DATA:
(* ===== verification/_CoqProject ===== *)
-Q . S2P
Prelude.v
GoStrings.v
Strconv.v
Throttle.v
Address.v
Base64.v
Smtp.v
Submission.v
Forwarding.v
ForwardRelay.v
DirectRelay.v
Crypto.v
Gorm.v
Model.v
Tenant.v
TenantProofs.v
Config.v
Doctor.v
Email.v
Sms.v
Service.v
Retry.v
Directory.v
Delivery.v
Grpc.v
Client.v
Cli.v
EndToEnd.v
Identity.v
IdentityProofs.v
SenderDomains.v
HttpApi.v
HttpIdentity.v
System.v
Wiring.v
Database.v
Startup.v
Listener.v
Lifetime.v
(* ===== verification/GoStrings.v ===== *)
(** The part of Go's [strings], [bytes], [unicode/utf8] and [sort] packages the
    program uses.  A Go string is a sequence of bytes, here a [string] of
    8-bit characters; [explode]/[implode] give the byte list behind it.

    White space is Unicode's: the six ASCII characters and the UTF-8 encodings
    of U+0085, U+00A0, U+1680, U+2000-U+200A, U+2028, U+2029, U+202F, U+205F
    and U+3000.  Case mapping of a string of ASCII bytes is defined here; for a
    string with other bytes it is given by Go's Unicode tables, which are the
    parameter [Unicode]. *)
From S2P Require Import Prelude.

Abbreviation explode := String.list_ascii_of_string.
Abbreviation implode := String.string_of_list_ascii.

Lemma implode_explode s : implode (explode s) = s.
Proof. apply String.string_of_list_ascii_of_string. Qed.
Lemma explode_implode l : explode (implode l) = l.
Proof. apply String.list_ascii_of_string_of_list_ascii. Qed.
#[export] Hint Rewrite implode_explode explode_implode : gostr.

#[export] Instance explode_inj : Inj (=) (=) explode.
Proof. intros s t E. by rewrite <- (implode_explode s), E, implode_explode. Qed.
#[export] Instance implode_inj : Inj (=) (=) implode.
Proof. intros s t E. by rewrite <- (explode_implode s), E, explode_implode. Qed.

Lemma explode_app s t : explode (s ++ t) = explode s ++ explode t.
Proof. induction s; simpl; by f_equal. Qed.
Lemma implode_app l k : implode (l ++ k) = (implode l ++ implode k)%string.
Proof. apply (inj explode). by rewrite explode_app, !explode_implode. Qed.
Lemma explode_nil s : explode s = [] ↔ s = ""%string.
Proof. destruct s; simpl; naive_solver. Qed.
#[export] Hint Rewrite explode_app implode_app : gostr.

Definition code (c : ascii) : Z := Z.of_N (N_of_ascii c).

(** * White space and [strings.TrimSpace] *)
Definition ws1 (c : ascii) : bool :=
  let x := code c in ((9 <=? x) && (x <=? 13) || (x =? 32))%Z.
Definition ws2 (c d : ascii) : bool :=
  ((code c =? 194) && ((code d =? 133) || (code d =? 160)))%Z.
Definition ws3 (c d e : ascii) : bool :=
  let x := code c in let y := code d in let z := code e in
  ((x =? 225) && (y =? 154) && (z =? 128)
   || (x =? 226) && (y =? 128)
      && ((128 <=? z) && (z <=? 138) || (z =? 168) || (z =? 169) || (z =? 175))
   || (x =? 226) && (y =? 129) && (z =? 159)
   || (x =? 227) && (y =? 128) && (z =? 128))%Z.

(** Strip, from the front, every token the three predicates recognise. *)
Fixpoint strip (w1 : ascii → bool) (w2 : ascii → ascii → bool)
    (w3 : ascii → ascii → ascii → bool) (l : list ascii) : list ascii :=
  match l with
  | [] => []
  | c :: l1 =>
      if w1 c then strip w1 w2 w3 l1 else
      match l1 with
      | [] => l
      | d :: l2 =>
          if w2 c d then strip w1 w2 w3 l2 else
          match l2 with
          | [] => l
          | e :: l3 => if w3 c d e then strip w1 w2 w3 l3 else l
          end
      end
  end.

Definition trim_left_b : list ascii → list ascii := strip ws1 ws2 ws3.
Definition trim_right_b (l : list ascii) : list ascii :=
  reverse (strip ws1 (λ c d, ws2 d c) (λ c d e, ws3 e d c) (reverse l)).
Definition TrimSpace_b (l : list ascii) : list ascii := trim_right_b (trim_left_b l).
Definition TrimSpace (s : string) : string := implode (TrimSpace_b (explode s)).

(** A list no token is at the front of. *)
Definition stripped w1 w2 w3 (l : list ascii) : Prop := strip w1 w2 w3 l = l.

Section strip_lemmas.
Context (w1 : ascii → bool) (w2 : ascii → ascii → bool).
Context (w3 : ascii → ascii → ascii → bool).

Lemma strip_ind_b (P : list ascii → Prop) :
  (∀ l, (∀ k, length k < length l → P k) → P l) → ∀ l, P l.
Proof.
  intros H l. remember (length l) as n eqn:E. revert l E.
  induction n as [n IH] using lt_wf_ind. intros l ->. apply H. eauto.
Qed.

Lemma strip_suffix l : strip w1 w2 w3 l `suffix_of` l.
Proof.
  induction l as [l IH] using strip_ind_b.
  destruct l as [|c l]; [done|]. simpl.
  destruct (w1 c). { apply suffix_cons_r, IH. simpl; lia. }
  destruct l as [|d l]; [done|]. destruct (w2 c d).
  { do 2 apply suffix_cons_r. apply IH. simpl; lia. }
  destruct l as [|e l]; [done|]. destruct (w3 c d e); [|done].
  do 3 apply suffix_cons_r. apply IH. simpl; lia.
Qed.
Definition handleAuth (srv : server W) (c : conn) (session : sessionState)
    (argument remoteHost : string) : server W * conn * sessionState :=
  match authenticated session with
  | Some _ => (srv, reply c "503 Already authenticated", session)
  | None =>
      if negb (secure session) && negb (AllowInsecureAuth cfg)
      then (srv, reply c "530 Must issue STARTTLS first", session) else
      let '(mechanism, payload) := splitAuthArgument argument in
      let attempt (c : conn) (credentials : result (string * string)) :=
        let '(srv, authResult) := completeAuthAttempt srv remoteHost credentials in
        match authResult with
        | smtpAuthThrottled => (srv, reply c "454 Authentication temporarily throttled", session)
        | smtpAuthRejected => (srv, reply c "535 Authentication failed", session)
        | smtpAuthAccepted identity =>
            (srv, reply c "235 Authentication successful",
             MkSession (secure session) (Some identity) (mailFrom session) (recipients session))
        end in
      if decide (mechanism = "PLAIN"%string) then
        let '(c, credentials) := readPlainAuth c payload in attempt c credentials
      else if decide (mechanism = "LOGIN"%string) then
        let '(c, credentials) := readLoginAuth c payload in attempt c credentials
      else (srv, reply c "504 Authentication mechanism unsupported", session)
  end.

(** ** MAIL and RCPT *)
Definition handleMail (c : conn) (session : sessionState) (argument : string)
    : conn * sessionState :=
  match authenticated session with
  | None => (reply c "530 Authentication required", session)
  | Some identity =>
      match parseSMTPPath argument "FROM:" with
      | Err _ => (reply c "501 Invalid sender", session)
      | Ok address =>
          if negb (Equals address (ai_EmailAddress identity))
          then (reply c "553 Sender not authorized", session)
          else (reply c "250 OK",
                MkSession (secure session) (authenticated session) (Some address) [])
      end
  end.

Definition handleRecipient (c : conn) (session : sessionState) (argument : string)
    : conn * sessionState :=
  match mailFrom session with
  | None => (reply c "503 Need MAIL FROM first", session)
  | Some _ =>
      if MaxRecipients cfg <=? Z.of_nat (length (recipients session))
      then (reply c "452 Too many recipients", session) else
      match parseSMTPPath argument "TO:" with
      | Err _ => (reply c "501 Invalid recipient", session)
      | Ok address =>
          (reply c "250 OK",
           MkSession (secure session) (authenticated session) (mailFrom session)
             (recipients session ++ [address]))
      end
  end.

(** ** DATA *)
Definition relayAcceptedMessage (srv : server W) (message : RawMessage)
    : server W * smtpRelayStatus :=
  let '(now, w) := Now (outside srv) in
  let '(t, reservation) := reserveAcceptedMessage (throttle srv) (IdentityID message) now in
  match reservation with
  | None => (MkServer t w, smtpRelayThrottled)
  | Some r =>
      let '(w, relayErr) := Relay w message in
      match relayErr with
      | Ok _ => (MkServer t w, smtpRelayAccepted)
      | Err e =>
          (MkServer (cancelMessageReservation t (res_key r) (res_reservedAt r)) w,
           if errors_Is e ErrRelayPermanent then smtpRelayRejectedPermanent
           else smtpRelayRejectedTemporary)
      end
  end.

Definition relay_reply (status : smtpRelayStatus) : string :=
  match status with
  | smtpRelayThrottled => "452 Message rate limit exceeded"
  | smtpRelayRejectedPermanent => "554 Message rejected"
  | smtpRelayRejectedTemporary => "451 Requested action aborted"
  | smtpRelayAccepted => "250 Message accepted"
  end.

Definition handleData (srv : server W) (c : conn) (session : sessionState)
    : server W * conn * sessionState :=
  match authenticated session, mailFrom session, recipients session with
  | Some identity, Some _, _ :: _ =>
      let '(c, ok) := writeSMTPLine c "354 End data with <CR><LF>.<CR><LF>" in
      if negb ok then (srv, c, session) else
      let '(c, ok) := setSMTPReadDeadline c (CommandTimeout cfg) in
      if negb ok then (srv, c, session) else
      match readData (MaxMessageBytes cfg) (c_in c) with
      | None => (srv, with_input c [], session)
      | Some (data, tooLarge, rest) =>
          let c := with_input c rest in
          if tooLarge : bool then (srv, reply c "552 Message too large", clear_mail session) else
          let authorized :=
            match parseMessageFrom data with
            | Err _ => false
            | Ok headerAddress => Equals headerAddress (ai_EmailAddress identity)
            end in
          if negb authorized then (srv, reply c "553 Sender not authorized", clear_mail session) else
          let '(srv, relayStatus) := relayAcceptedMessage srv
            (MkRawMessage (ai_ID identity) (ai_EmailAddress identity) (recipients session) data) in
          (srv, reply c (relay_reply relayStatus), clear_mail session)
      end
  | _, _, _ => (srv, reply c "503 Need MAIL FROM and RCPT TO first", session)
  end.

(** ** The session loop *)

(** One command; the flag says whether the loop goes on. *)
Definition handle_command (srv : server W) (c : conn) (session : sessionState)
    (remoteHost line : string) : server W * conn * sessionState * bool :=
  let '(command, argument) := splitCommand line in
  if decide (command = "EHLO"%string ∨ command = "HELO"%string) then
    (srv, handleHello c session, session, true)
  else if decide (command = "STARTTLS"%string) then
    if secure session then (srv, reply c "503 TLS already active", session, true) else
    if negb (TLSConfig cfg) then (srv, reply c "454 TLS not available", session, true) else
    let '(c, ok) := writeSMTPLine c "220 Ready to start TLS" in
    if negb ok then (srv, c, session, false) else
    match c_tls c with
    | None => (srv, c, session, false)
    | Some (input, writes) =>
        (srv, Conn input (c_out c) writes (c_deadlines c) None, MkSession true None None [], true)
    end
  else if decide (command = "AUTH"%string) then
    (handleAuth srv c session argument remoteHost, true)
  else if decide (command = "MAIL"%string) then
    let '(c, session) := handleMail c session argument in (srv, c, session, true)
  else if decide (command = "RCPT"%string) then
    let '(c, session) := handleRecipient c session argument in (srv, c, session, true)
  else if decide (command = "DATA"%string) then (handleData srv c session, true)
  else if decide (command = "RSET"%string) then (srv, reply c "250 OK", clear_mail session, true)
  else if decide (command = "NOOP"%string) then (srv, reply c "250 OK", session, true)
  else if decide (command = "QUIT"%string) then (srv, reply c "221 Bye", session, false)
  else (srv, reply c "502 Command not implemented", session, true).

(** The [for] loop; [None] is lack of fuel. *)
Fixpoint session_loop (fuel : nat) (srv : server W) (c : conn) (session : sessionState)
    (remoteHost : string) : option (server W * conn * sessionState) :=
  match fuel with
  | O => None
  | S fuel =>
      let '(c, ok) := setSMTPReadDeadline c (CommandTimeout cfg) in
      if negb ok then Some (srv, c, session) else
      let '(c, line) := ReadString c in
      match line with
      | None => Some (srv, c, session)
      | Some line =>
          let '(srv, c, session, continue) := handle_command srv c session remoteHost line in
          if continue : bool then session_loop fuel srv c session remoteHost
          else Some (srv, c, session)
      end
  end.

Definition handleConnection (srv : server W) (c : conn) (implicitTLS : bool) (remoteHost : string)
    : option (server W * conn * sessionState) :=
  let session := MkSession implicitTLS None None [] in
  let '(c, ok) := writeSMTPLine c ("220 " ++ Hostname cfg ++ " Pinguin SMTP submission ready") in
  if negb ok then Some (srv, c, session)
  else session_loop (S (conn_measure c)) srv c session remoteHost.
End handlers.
---
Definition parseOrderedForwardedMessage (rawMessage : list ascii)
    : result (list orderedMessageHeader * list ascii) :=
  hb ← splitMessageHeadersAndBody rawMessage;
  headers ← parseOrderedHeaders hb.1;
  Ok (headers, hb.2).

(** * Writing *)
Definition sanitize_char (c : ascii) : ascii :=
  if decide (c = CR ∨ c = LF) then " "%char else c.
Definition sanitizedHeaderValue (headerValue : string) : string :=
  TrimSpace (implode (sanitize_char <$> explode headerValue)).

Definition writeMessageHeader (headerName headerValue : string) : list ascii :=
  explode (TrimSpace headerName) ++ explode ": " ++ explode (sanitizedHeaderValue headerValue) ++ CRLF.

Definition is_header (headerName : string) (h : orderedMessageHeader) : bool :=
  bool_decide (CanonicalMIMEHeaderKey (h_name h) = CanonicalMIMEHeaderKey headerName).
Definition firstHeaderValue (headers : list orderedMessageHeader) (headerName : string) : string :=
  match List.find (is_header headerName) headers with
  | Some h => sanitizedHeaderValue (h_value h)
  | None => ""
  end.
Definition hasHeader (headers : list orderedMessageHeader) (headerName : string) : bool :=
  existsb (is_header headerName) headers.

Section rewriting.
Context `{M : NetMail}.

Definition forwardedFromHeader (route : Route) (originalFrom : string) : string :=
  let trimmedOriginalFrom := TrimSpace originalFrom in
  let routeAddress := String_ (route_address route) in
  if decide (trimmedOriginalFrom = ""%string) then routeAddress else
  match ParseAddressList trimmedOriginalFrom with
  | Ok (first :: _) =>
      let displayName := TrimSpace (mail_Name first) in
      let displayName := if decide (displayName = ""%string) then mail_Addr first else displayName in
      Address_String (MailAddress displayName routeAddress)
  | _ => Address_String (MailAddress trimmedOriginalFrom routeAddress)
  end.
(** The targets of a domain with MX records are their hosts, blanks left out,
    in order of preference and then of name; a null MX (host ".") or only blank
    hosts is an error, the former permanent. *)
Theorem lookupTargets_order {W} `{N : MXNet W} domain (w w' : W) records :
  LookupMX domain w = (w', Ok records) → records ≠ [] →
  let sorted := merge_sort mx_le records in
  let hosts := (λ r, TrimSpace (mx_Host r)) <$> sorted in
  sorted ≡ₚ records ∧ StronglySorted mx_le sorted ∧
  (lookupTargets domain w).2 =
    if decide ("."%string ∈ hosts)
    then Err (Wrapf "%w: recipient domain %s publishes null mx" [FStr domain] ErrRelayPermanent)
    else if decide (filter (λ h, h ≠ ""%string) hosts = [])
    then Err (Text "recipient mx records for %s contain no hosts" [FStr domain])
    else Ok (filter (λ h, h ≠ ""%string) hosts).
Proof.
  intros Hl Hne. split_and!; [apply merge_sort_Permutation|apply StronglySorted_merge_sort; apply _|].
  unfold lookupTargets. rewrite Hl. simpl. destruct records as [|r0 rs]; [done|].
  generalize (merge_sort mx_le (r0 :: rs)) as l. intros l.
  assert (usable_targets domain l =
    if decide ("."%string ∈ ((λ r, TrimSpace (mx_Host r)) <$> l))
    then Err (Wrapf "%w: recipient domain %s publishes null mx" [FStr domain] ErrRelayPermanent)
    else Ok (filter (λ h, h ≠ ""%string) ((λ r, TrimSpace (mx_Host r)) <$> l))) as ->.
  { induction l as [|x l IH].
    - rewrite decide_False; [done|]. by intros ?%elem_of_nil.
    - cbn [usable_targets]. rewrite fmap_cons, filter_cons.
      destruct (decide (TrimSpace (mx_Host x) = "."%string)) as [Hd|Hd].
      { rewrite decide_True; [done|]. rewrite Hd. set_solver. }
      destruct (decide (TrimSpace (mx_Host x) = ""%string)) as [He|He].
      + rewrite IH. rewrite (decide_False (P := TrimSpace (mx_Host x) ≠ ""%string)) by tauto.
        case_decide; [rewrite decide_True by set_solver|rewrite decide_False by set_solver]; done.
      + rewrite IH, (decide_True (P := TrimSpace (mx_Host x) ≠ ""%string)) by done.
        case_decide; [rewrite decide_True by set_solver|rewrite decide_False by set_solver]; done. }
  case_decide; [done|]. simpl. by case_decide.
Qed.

DESCRIPTION OF THE TASK: How many lines of the listing contain the word "Prop"? Reply with only the number.

RESPONSE AREA: 2